Alle reden über das Wetter

Dem Hopfen geht es gar nicht gut dieses Jahr. Wen wundert es. Eigentlich ist der Hopfen, der aus der Familie der Hanfgewächse stammt (angeblich soll frischer weiblicher Hopfen geraucht ein wenig knallen, der Hopfen-Tee wirkt beruhigend), eine sehr wuchstarke Pflanze, die sich mehrere Meter hoch an Waldrändern und Autobahnen allem emporschlingt,  was sich dem Hopfen anbietet. Natürlich kann man mit wildem Hopfen auch brauen. Das Ergebnis ist immer ein wenig experimentell, weil man meist  die Bitterkraft des Hopfens, wenn man das so sagen kann, nicht beziffern kann. Da braucht es schon ein wenig Erfahrung, um den Hopfen richtig zu dosieren.
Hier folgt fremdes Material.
Lemma take_due_loop (l : list (string * TimerRecord)) out tm :
  NoDup l.*1 -> (forall p, p ∈ l -> t_map tm !! p.1 = Some p.2) ->
  exists m', for_each take_due l.*1 out tm =
      (mkTimers (t_durable tm) m' (settling tm ++ l.*2), Ok (out ++ l.*2)) /\
    forall k, m' !! k = if decide (k ∈ l.*1) then None else t_map tm !! k.
Proof.
  revert out tm. induction l as [|[k r] l IH]; intros out tm Hnd Hl.
  - exists (t_map tm). rewrite !app_nil_r. destruct tm. split; [done|].
    intros k. by rewrite decide_False by apply not_elem_of_nil.
  - apply NoDup_cons in Hnd as [Hk Hnd]. change ((k, r) :: l).*1 with (k :: l.*1).
    rewrite for_each_cons, (take_due_run out k r tm (Hl (k, r) ltac:(by left))).
    destruct (IH (out ++ [r]) (set_settling (settling tm ++ [r]) (set_map (delete k (t_map tm)) tm)))
      as (m' & -> & Hm'); [done| |].
    { intros p Hp. cbn. rewrite lookup_delete_ne; [apply Hl; by right|].
      intros ->. apply Hk, list_elem_of_fmap. by exists p. }
    exists m'. cbn [t_durable settling set_settling set_map t_map] in *. split.
    + cbn. by rewrite <- !app_assoc.
    + intros j. rewrite Hm'. destruct (decide (j = k)) as [->|Hne].
      * rewrite (decide_True (P := k ∈ (k :: l.*1))) by by left. rewrite lookup_delete_eq. by case_decide.
      * rewrite lookup_delete_ne by done.
        destruct (decide (j ∈ l.*1)) as [Hj|Hj]; [by rewrite decide_True by by right|].
        rewrite decide_False; [done|]. by intros [|]%elem_of_cons.
Qed.

Lemma filter_entries (f : TimerRecord -> bool) (m : gmap string TimerRecord) :
  (List.filter (fun p => f p.2) (entries m)).*2 = List.filter f (vals m).
Proof.
  unfold vals. induction (entries m) as [|[k r] l IH]; [done|]. cbn. destruct (f r); cbn; by rewrite <- IH.
Qed.

Lemma fire_spec now tm :
  exists d' m', let due := List.filter (is_due now) (vals (t_map tm)) in
    fire now tm = (mkTimers d' m' due, Ok due) /\ static (t_durable tm) d' /\
    (forall id, id ∉ timer_id <$> settling tm -> kept_key (t_durable tm) d' id) /\
    forall k, m' !! k = match t_map tm !! k with
      | Some r => if is_due now r then None else Some r
      | None => None
      end.
Proof.
  unfold fire. run_st. destruct (settle_spec tm) as (d' & -> & Hs & Hk). cbn [t_map].
  set (l := List.filter (fun p => is_due now p.2) (entries (t_map tm))).
  assert (forall p, p ∈ l <-> t_map tm !! p.1 = Some p.2 /\ is_due now p.2 = true) as Hl.
  { intros [k r]. unfold l. rewrite list_elem_of_In, List.filter_In, <- list_elem_of_In.
    by rewrite elem_of_entries. }
  assert (NoDup l.*1) as Hnd.
  { assert (forall f (e : list (string * TimerRecord)), NoDup e.*1 -> NoDup (List.filter f e).*1) as Hf.
    { intros f e. induction e as [|p e IH]; [done|]. cbn [List.filter fmap list_fmap].
      intros [Hp He]%NoDup_cons. destruct (f p); [|by apply IH]. cbn. constructor; [|by apply IH].
      intros (q & E & Hq)%list_elem_of_fmap. apply Hp. rewrite E. apply list_elem_of_fmap. exists q.
      split; [done|]. apply list_elem_of_In in Hq. apply List.filter_In in Hq as [Hq _].
      by apply list_elem_of_In. }
    apply Hf, NoDup_keys. }
  destruct (take_due_loop l [] (mkTimers d' (t_map tm) []) Hnd) as (m' & E & Hm').
  { intros p Hp. by apply Hl in Hp as [? _]. }
  exists d', m'. cbn zeta. change (fst <$> l) with l.*1. rewrite E. cbn [t_durable settling app].
  rewrite <- filter_entries. split; [done|]. split; [done|]. split; [done|].
  intros k. rewrite Hm'. cbn [t_map]. destruct (t_map tm !! k) as [r|] eqn:Er; [|by case_decide].
  destruct (is_due now r) eqn:Ed.
  - rewrite decide_True; [done|]. apply list_elem_of_fmap. exists (k, r). split; [done|]. by apply Hl.
  - rewrite decide_False; [done|]. intros ([k' r'] & -> & Hp)%list_elem_of_fmap.
    apply Hl in Hp as [Hp1 Hp2]. cbn in *. congruence.
Qed.
End timers.

(** ** Through a life *)

Inductive TimerOp : Type :=
  | TArm (id : string) (deadline : Z) (owner payload : Value)
  | TDisarm (id : string)
  | TFire (now : Z).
Mit wildem Hopfen zu brauen, ist noch aus einem zweiten Grund nicht so beliebt: Die wilden weiblichen Dolden, die das gewünschte Lupulin enthalten, sind im Gegensatz zu ihren kommerziell angebauten Schwestern befruchtet worden und enthalten in Folge dessen, fett- und proteinreiche  Samen. Fett und Proteine sind Gift für den Schaum auf Bier und Bier ohne Schaum wollen die meisten nicht. Aber dieses Jahr sieht der wilde Hopfen eh nicht gut aus.

Hopfen im August

Das Bild zeigt eine ziemlich verkümmerte Pflanze, die zwischen den anderen Gewächsen kaum auszumachen ist. Wollen wir hoffen, dass es diesen Freitag in der Alles Gärbar weniger trüb zugeht.